Information provided
(** * TTL reconciler for finished TaskRuns and the Task specification validator

    A shallow embedding of two Go files of the pipeline repository:

    - [hack/tools.go], package [taskrun]: the controller that deletes a
      finished TaskRun once its TTL has run out ([AddTaskRun],
      [UpdateTaskRun], [processTaskRunExpired], [processTrTTL],
      [getFinishAndExpireTime], [trTimeLeft], [taskRunFinishTime],
      [taskRunCleanup]);
    - the [v1alpha2] Task validation file: [TaskSpec.Validate],
      [ValidateVolumes], [validateSteps], [validateParameterTypes],
      [validateParameterVariables], [validateArrayUsage],
      [validateVariables] and the three one-line wrappers around the
      [substitution] package.

    Go values are modelled as the code has them: [time.Time] as the number of
    nanoseconds since the zero instant, [time.Duration] as an [int64]
    number of nanoseconds, string-typed enumerations as strings,
    [map[string]struct{}] as a finite set of strings, [error] and
    [*apis.FieldError] as options ([None] is [nil]).  The clock, the work
    queue and the API server are threaded through a state record. *)

From Stdlib Require Import ZArith List String Ascii Bool Lia DecimalString.
From stdpp Require Import base gmap strings.
Import ListNotations.

Local Open Scope string_scope.
Local Open Scope Z_scope.

(* ================================================================== *)
(** * Part I: the TTL reconciler ([hack/tools.go], package [taskrun])  *)
(* ================================================================== *)

Module TTL.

Directions
Apply a filter to the listing above so that only lines with "Require" are kept, and copy those lines.

Your response
From Stdlib Require Import ZArith List String Ascii Bool Lia DecimalString.
From stdpp Require Import base gmap strings.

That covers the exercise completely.